Wednesday, January 23rd 2019
Bulldozer Core-Count Debate Comes Back to Haunt AMD
AMD in 2012 launched the FX-8150, the "world's first 8-core desktop processor," or so it says on the literal tin. AMD achieved its core-count of 8 with an unconventional CPU core design. Its 8 cores are arranged in four sets of two cores each, called "modules." Each core has its own independent integer unit and L1 data cache, while the two cores share a majority of their components - the core's front-end, a branch-predictor, a 64 KB L1 code cache, a 2 MB L2 cache, but most importantly, an FPU. There was much debate across tech forums on what constitutes a CPU core.

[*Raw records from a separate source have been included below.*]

(** * A shallow embedding of the twitter-data REST back end

    The development follows the layers of the program:
    - [JsString]: JavaScript strings as sequences of UTF-16 code units, with
      the string methods the controllers call ([startsWith], [trim],
      [split] on [/\s+/], [join]);
    - the entities of [models.ts] ([User], [Tweet], [Comment], [Like],
      [Follow]) and the store [DB] behind [AppDataSource];
    - a small state-and-response monad [Handler] in which the repository
      operations and the controller methods are written;
    - the controllers [TweetController], [UserController] and
      [InteractionController];
    - the properties of the handlers.

    Modelling conventions.  A handler runs to completion before the next one
    starts: requests are served one at a time, with no interleaving at
    [await].  Identifiers and timestamps are integers; a table is the list of
    its rows in insertion order; a primary key comes from a per-table
    sequence kept in the store, and an insert that the database rejects has
    already drawn its key, so the sequence stays advanced.

    A number of a request (a path or query parameter that the router
    validated as a [double]) is a [JsNumber].  It enters a query on an
    [integer] column through [column]: the query fails, and the handler ends
    in an exception, unless the number is an integer of the column's range.
    The user id of a verified token is the id of a user row, a value of that
    column.

    A [ManyToOne] relation with a [JoinColumn] is a foreign key on the named
    column: the insert fails when the row it refers to is missing, and
    [relations: [...]] loads the row the column refers to, [null] when there
    is none.  The two relations of [Follow] have no [JoinColumn]: they are
    not joined through [follower_id] and [followed_id], which are plain
    columns, and load as [null].

    Which rows a query with [order: { createdAt: "DESC" }], [take] and
    [skip] returns is the database's answer ([Database]); the handlers are
    written for any database, and their properties are proved for every
    database that answers as [Orderly] says.  Object storage, the full-text
    matcher of the database and the request's current user are parameters of
    the handlers that use them.  The text of a message that is produced
    outside the program (by the database or by the JavaScript engine) is not
    modelled: such a message is a [Raised] error. *)

From Stdlib Require Import String Ascii DecimalString.
From Stdlib Require Import ZArith NArith List Bool Lia.
From Stdlib Require Import Sorted Permutation.
Import ListNotations.
Open Scope Z_scope.

(** ** JavaScript strings *)

(** A JavaScript string is a sequence of 16-bit code units. *)
Definition JsString := list N.

(** The code units of an ASCII literal of the source. *)
Definition js (s : string) : JsString :=
  map N_of_ascii (list_ascii_of_string s).

(** [!s] for a string [s]: only the empty string is falsy. *)
Definition falsy (s : JsString) : bool :=
  match s with [] => true | _ :: _ => false end.

(** [s.startsWith(p)]. *)
Fixpoint startsWith (s p : JsString) : bool :=
  match p, s with
  | [], _ => true
  | _ :: _, [] => false
  | b :: p', a :: s' => N.eqb a b && startsWith s' p'
  end.

(** The rest of [s] after the literal prefix [p], when [s] starts with it. *)
Fixpoint stripPrefix (p s : JsString) : option JsString :=
  match p, s with
  | [], _ => Some s
  | _ :: _, [] => None
  | b :: p', a :: s' => if N.eqb a b then stripPrefix p' s' else None
  end.

Definition inRange (lo hi c : N) : bool := N.leb lo c && N.leb c hi.

(** ECMAScript WhiteSpace and LineTerminator code points: the characters
    removed by [trim] and matched by [\s]. *)
Definition isWhiteSpace (c : N) : bool :=
  inRange 9 13 c || N.eqb c 32 || N.eqb c 160 || N.eqb c 5760
  || inRange 8192 8202 c || N.eqb c 8232 || N.eqb c 8233
  || N.eqb c 8239 || N.eqb c 8287 || N.eqb c 12288 || N.eqb c 65279.

(** The regular expression class [\w]: [A-Za-z0-9_]. *)
Definition isWordChar (c : N) : bool :=
  inRange 65 90 c || inRange 97 122 c || inRange 48 57 c || N.eqb c 95.

Fixpoint dropWhile {A} (p : A -> bool) (l : list A) : list A :=
  match l with
  | [] => []
  | a :: r => if p a then dropWhile p r else l
  end.

Fixpoint takeWhile {A} (p : A -> bool) (l : list A) : list A :=
  match l with
  | [] => []
  | a :: r => if p a then a :: takeWhile p r else []
  end.

Definition trimStart (s : JsString) : JsString := dropWhile isWhiteSpace s.
Definition trimEnd (s : JsString) : JsString :=
  rev (dropWhile isWhiteSpace (rev s)).

(** [s.trim()]. *)
Definition trim (s : JsString) : JsString := trimEnd (trimStart s).

(** [s.split(/\s+/)], scanning left to right.  [insep] tells that the scan is
    inside a separator (a run of white space); [cur] holds the piece under
    construction, reversed.  As in JavaScript, a separator at either end of
    the string yields an empty piece there, and the empty string splits into
    one empty piece. *)
Fixpoint splitWs (insep : bool) (cur s : JsString) : list JsString :=
  match s with
  | [] => [rev cur]
  | c :: r =>
      if isWhiteSpace c
      then if insep then splitWs true cur r
           else rev cur :: splitWs true [] r
      else splitWs false (c :: cur) r
  end.

Definition split_ws (s : JsString) : list JsString := splitWs false [] s.

(** [pieces.join(sep)]. *)
Fixpoint join (sep : JsString) (pieces : list JsString) : JsString :=
  match pieces with
  | [] => []
  | [p] => p
  | p :: rest => p ++ sep ++ join sep rest
  end.

(** [v || d] for a nullable string [v]: [null], [undefined] and the empty
    string all give [d]. *)
Definition orElse (v : option JsString) (d : option JsString) : option JsString :=
  match v with
  | Some (_ :: _) => v
  | _ => d
  end.

(** [v || d] where [d] is a string. *)
Definition orString (v : option JsString) (d : JsString) : JsString :=
  match v with
  | Some ((_ :: _) as s) => s
  | _ => d
  end.

(** ** Entities (models.ts) *)

Definition Id := Z.
Definition Timestamp := Z.

(** ** Numbers of a request *)

(** A path or query parameter declared as [number]: the router accepts every
    [double], an integer or a number with a fractional part. *)
Inductive JsNumber : Type :=
| Integer (z : Z)
| Fraction.

Coercion Integer : Z >-> JsNumber.

(** The number of a count. *)
Definition ofNat (n : nat) : JsNumber := Integer (Z.of_nat n).

(** The values of an [integer] column of the database (32 bits). *)
Definition int4 (z : Z) : bool := (-2147483648 <=? z) && (z <=? 2147483647).

(** The value a number has as a parameter of a query on an [integer]
    column, when it has one. *)
Definition columnValue (n : JsNumber) : option Id :=
  match n with
  | Integer z => if int4 z then Some z else None
  | Fraction => None
  end.

(** [a === n] for an identifier [a]. *)
Definition sameNumber (a : Id) (n : JsNumber) : bool :=
  match n with
  | Integer z => a =? z
  | Fraction => false
  end.

Module User.
Record t := mk {
  id : Id;
  username : JsString;
  email : JsString;
  passwordHash : JsString;
  bio : option JsString;
  avatarUrl : option JsString;
  createdAt : Timestamp
}.
End User.

Module Tweet.
(** [imageUrl] is a [text] column that is not nullable; [tweetText] is
    nullable. *)
Record t := mk {
  id : Id;
  imageUrl : JsString;
  tweetText : option JsString;
  createdAt : Timestamp;
  userId : Id
}.
End Tweet.

Module Comment.
Record t := mk {
  id : Id;
  content : JsString;
  createdAt : Timestamp;
  userId : Id;
  tweetId : Id
}.
End Comment.

Module Like.
Record t := mk {
  id : Id;
  createdAt : Timestamp;
  userId : Id;
  tweetId : Id
}.
End Like.

Module Follow.
Record t := mk {
  id : Id;
  followerId : Id;
  followedId : Id;
  createdAt : Timestamp
}.
End Follow.
(** ** app.js: what the page keeps *)
Module AppTraceFacts.
Import ThumbnailSpec AppSpec AppTrace.
Import Gfx App.
Import ThumbnailFacts AppFacts.
Local Open Scope Z_scope.

(** A render draws over whatever the canvas held, and leaves the context
    as [initThumbnailCanvas] made it. *)
Lemma render_overwrites (g : JS.num) (ig ig' : option bool) (ib ib' : bool) (s : Thumbnail.State) :
  Thumbnail.thumbnailCtx s = Some fresh_ctx ->
  Thumbnail.renderThumbnail g ig ib (Thumbnail.renderThumbnail g ig' ib' s)
  = Thumbnail.renderThumbnail g ig ib s
  /\ Thumbnail.thumbnailCtx (Thumbnail.renderThumbnail g ig ib s) = Some fresh_ctx.
Proof.
  intros Ex. split.
  - unfold Thumbnail.renderThumbnail at 2. rewrite Ex.
    destruct (Thumbnail.thumbnailCanvas s) as [canvas|] eqn:Ec; [|reflexivity].
    destruct (Thumbnail.thumbnailImage s) as [img|] eqn:Ei; [|reflexivity].
    destruct ib'; destruct (Thumbnail.guidesImage s) as [gi|] eqn:Eg; simpl;
      try destruct (_ && Image.complete gi); simpl;
      unfold Thumbnail.renderThumbnail, Thumbnail.with_drawing; simpl; rewrite Ec, Ex, Ei, ?Eg; reflexivity.
  - unfold Thumbnail.renderThumbnail. rewrite Ex.
    destruct (Thumbnail.thumbnailCanvas s) as [canvas|] eqn:Ec; [|exact Ex].
    destruct (Thumbnail.thumbnailImage s) as [img|] eqn:Ei; [|exact Ex].
    destruct ib; destruct (Thumbnail.guidesImage s) as [gi|] eqn:Eg; simpl;
      try destruct (_ && Image.complete gi); reflexivity.
Qed.



Lemma thumb_render_ctx g ig ib t :
  Thumbnail.thumbnailCtx t = None \/ Thumbnail.thumbnailCtx t = Some fresh_ctx ->
  Thumbnail.thumbnailCtx (Thumbnail.renderThumbnail g ig ib t) = None
  \/ Thumbnail.thumbnailCtx (Thumbnail.renderThumbnail g ig ib t) = Some fresh_ctx.
Proof.
  intros [H|H].
  - left. unfold Thumbnail.renderThumbnail. rewrite H.
    destruct (Thumbnail.thumbnailCanvas t); exact H.
  - right. apply (render_overwrites g ig ig ib ib t H).
Qed.

Lemma thumb_render_snapshot g ig ib t :
  Thumbnail.newSnapshotData (Thumbnail.renderThumbnail g ig ib t) = Thumbnail.newSnapshotData t.
Proof. render_fields g ig ib t. reflexivity. Qed.

Lemma thumb_render_guides g ig ib t :
  Thumbnail.showThumbnailGuides (Thumbnail.renderThumbnail g ig ib t)
  = Thumbnail.showThumbnailGuides t.
Proof. render_fields g ig ib t. reflexivity. Qed.

(** *** The composite canvas keeps its part *)

Section ThumbInv.
Variables (g : JS.num) (log : list Picture) (vis : bool).

Lemma thumb_inv_render ig ib t :
  thumb_inv log vis t -> thumb_inv log vis (Thumbnail.renderThumbnail g ig ib t).
Proof.
  intros (H1 & H2 & H3 & H4 & H5). unfold thumb_inv.
  rewrite thumb_render_guides, renderThumbnail_scale, thumb_render_snapshot,
    renderThumbnail_image.
  split; [exact H1|]. split; [exact H2|]. split; [apply thumb_render_ctx; exact H3|].
  split; assumption.
Qed.

Lemma thumb_inv_down e t :
  thumb_inv log vis t -> thumb_inv log vis (Thumbnail.onThumbnailMouseDown e t).
Proof.
  intros H. unfold Thumbnail.onThumbnailMouseDown.
  destruct (Thumbnail.thumbnailCanvas t); exact H.
Qed.

Lemma thumb_inv_move e t :
  thumb_inv log vis t -> thumb_inv log vis (Thumbnail.onThumbnailMouseMove g e t).
Proof.
  intros H. unfold Thumbnail.onThumbnailMouseMove.
  destruct (negb _); [exact H|].
  destruct (Thumbnail.thumbnailCanvas t); [|exact H].
  apply thumb_inv_render. exact H.
Qed.

Lemma thumb_inv_up t :
  thumb_inv log vis t -> thumb_inv log vis (Thumbnail.onThumbnailMouseUp t).
Proof. intros H. exact H. Qed.

Lemma thumb_inv_wheel e t :
  thumb_inv log vis t -> thumb_inv log vis (Thumbnail.onThumbnailWheel g e t).
Proof.
  intros H. pose proof H as (H1 & H2 & H3 & H4 & H5).
  pose proof (onThumbnailWheel_in_range g e t H2) as R.
  unfold Thumbnail.onThumbnailWheel in *.
  destruct (JS.ltb _ _).
  - set (t' := Thumbnail.with_scale t _) in *.
    assert (T : thumb_inv log vis t').
    { unfold thumb_inv. rewrite renderThumbnail_scale in R. subst t'. simpl in *. auto. }
    apply thumb_inv_render. exact T.
  - set (t' := Thumbnail.with_scale t _) in *.
    assert (T : thumb_inv log vis t').
    { unfold thumb_inv. rewrite renderThumbnail_scale in R. subst t'. simpl in *. auto. }
    apply thumb_inv_render. exact T.
Qed.

Lemma thumb_inv_clear t :
  thumb_inv log vis t -> thumb_inv log vis (Thumbnail.clearThumbnailPreview t).
Proof.
  intros (H1 & H2 & H3 & H4 & H5). unfold thumb_inv. simpl.
  split; [exact H1|]. split; [|auto].
  exists 1.0%Q. split; [reflexivity | lra].
Qed.

Lemma thumb_inv_bake t :
  thumb_inv log vis t -> thumb_inv log vis (fst (Thumbnail.useSnapshot g t)).
Proof.
  intros H. unfold Thumbnail.useSnapshot.
  destruct (Thumbnail.newSnapshotData t); [|exact H].
  destruct (Thumbnail.thumbnailCanvas t); [|exact H].
  destruct (Thumbnail.thumbnailCtx t); [|exact H].
  simpl. apply thumb_inv_render, thumb_inv_render. exact H.
Qed.

Lemma thumb_inv_guides w h t :
  thumb_inv log vis t -> thumb_inv log vis (Thumbnail.onGuidesLoad g w h t).
Proof.
  intros H. pose proof H as (H1 & H2 & H3 & H4 & H5).
  unfold Thumbnail.onGuidesLoad.
  destruct (Thumbnail.guidesImage t); [|exact H].
  destruct (Thumbnail.thumbnailCanvas t); [|exact H].
  destruct (Thumbnail.thumbnailCtx t) as [ctx|] eqn:Ex; [|exact H].
  destruct H3 as [H3|H3]; [discriminate|]. injection H3 as ->.
  unfold thumb_inv. simpl. auto 10.
Qed.

Lemma thumb_inv_snapshot_loaded w h t :
  thumb_inv log vis t -> thumb_inv log vis (Thumbnail.onSnapshotLoad g w h t).
Proof.
  intros H. pose proof H as (H1 & H2 & H3 & H4 & H5).
  unfold Thumbnail.onSnapshotLoad.
  destruct (Thumbnail.thumbnailImage t) as [img|] eqn:Ei; [|exact H].
  apply thumb_inv_render. unfold thumb_inv. simpl. auto 10.
Qed.

End ThumbInv.

(** A capture puts its picture in front of the log and makes it the
    snapshot. *)
Lemma thumb_inv_capture (log : list Picture) (vis : bool) (f : Picture) (t : Thumbnail.State) :
  thumb_inv log vis t ->
  thumb_inv (f :: log) vis (Thumbnail.with_snapshot t f (Image.loading (SrcPicture f))).
Proof.
  intros (H1 & H2 & H3 & H4 & H5). unfold thumb_inv. simpl. auto 10.
Qed.

(** *** The page keeps the invariant *)

Lemma Inv_loaded (element : option Thumbnail.Canvas.t) : Inv (onDOMContentLoaded element).
Proof.
  constructor; simpl; auto.
  exists (mkGridHelper true). split; [reflexivity|].
  unfold thumb_inv. destruct element as [canvas|]; simpl.
  - split; [reflexivity|]. split; [exists 1.0%Q; split; [reflexivity|lra]|]. auto.
  - split; [reflexivity|]. split; [exists 1.0%Q; split; [reflexivity|lra]|]. auto.
Qed.

Lemma Inv_with_thumb (s : State) (t : Thumbnail.State) :
  Inv s ->
  (forall vis, thumb_inv (captureLog s) vis (thumb s) -> thumb_inv (captureLog s) vis t) ->
  Inv (with_thumb s t).
Proof.
  intros [(gh & Eg & Ht) Hb Hc Hl Hv] H.
  constructor; simpl; auto. exists gh. auto.
Qed.

Lemma Inv_capture (now : Z) (s : State) : Inv s -> Inv (updateThumbnailFromViewport now s).
Proof.
  intros I. pose proof I as [(gh & Eg & Ht) Hb [Hc Ha] Hl Hv].
  unfold updateThumbnailFromViewport.
  destruct (_ || _); [exact I|]. destruct (_ <? _); [exact I|].
  destruct s as [bg cc ca gr cam t live last inter log]; simpl in *. subst gr.
  destruct gh as [vis]. simpl in *.
  constructor; simpl; auto.
  - exists (mkGridHelper vis). split; [reflexivity|]. apply thumb_inv_capture. exact Ht.
  - constructor; [|exact Hl]. repeat split.
Qed.

Lemma Inv_step (e : Event) (s : State) : Inv s -> Inv (step e s).
Proof.
  intros I. destruct e; simpl.
  - apply Inv_capture. exact I.
  - unfold forceThumbnailUpdate. apply Inv_capture.
    destruct I as [(gh & Eg & Ht) Hb Hc Hl Hv]. constructor; simpl; auto. exists gh. auto.
  - destruct I as [(gh & Eg & Ht) Hb Hc Hl Hv]. constructor; simpl; auto. exists gh. auto.
  - unfold enableLiveUpdating. destruct (negb _); [|exact I].
    destruct I as [(gh & Eg & Ht) Hb Hc Hl Hv]. constructor; simpl; auto. exists gh. auto.
  - unfold toggleGrid.
    destruct I as [(gh & Eg & Ht) Hb Hc Hl Hv]. rewrite Eg.
    constructor; simpl; auto.
    exists (mkGridHelper (negb (visible gh))). split; [reflexivity|]. simpl.
    assert (T : thumb_inv (captureLog s) (negb (visible gh))
                  (Thumbnail.with_guides (thumb s) (Thumbnail.guidesImage (thumb s))
                     (negb (visible gh)))).
    { destruct Ht as (H1 & H2 & H3 & H4 & H5). unfold thumb_inv. simpl. auto. }
    destruct (_ && _); [apply thumb_inv_render|]; exact T.
  - apply Inv_with_thumb; [exact I|]. intros vis. apply thumb_inv_down.
  - apply Inv_with_thumb; [exact I|]. intros vis. apply thumb_inv_move.
  - apply Inv_with_thumb; [exact I|]. intros vis. apply thumb_inv_up.
  - apply Inv_with_thumb; [exact I|]. intros vis. apply thumb_inv_wheel.
  - apply Inv_with_thumb; [exact I|]. intros vis. apply thumb_inv_clear.
  - unfold useSnapshot.
    pose proof (fun vis => thumb_inv_bake guideAlpha (captureLog s) vis (thumb s)) as B.
    destruct (Thumbnail.useSnapshot guideAlpha (thumb s)) as [t out]. simpl in *.
    apply Inv_with_thumb; [exact I | exact B].
  - apply Inv_with_thumb; [exact I|]. intros vis. apply thumb_inv_guides.
  - apply Inv_with_thumb; [exact I|]. intros vis. apply thumb_inv_snapshot_loaded.
  - apply Inv_with_thumb; [exact I|]. intros vis. apply thumb_inv_render.
Qed.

Multiprocessor-aware operating systems had to be tweaked on how to properly address a "Bulldozer" processor. Their schedulers would initially treat "Bulldozer" cores as fully independent (as conventional logic would dictate), until AMD noticed multi-threaded application performance bottlenecks. Eventually, Windows and various *nix kernels received updates to their schedulers to treat each module as a core, and each core as an SMT unit (a logical processor). The FX-8350 is a 4-core/8-thread processor in the eyes of Windows 10, for example. These updates improved the processors' performance but not before consumers started noticing that their operating systems weren't reporting the correct core-count. In 2015, a class-action lawsuit was filed against AMD for false marketing of FX-series processors. The wheels of that lawsuit are finally moving, after a 12-member Jury is set up to examine what constitutes a CPU core, and whether an AMD FX-8000 or FX-9000 series processor can qualify as an 8-core chip.US District Judge Haywood Gilliam of the District Court for the Northern District of California rejected AMD's claim that "a significant majority of" consumers understood what constitutes a CPU core, and that they had a fair idea of what they were buying when they bought AMD FX processors. AMD has two main options before it. The company can reach an agreement with the plaintiffs that could cost the company millions of Dollars in compensation; or fight it out in the Jury trial, by trying to prove to 12 members of the public (not necessarily from an IT background) what constitutes a CPU core and why "Bulldozer" qualifies as an 8-core silicon.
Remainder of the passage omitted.